• **TASK TO CARRY OUT**:
Copy nothing but the lines below running from the line containing "(* ===== verification/IdentityScenarios.v" through the line containing "Definition demo_identity : IdentityConfig", both end lines included.

• **ENTRIES PROVIDED**:
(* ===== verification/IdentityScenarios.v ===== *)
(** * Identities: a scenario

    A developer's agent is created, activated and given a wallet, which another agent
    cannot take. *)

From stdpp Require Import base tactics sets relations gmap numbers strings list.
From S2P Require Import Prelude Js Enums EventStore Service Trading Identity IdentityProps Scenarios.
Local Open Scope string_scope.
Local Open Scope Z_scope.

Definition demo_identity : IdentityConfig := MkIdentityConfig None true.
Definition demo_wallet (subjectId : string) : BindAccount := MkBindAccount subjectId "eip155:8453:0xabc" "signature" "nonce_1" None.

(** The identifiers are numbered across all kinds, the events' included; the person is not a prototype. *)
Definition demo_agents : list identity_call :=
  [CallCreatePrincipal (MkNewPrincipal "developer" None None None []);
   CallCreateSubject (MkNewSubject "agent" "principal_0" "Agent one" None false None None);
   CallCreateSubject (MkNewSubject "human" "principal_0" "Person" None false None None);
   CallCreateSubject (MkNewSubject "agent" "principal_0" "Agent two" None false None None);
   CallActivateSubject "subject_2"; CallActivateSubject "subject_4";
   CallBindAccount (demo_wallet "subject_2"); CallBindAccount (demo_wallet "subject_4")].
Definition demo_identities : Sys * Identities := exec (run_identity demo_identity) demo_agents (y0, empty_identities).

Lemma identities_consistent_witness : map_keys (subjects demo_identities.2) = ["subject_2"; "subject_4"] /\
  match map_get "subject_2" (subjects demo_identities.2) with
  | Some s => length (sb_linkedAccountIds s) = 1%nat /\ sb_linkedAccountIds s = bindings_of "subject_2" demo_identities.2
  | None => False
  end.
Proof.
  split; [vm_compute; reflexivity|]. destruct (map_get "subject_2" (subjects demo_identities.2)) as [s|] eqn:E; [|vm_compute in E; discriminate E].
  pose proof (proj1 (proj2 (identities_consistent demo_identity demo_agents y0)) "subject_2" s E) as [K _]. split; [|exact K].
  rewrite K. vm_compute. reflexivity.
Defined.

==

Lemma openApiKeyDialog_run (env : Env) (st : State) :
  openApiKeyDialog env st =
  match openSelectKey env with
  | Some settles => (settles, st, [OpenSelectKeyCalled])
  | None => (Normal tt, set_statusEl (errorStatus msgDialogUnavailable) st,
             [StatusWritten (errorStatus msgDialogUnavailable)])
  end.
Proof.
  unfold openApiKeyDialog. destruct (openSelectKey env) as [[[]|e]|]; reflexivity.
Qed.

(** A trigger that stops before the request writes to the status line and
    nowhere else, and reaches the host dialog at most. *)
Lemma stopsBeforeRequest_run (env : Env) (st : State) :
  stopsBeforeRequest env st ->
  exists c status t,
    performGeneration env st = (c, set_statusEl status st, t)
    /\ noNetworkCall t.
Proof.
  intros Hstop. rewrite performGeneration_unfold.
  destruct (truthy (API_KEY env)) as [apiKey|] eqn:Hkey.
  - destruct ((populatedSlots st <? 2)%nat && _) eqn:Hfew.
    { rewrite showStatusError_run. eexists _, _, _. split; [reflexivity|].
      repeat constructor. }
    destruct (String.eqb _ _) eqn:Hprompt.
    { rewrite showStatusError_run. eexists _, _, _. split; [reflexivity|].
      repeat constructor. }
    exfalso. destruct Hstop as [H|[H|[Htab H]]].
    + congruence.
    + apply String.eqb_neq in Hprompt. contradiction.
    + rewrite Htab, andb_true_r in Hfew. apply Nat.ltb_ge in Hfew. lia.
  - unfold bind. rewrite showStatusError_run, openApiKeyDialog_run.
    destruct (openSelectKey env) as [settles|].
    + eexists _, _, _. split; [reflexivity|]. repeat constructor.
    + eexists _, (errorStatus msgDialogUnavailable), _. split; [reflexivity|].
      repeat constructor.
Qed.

• **WRITTEN RESPONSE**:
(* ===== verification/IdentityScenarios.v ===== *)
(** * Identities: a scenario

    A developer's agent is created, activated and given a wallet, which another agent
    cannot take. *)

From stdpp Require Import base tactics sets relations gmap numbers strings list.
From S2P Require Import Prelude Js Enums EventStore Service Trading Identity IdentityProps Scenarios.
Local Open Scope string_scope.
Local Open Scope Z_scope.

Definition demo_identity : IdentityConfig := MkIdentityConfig None true.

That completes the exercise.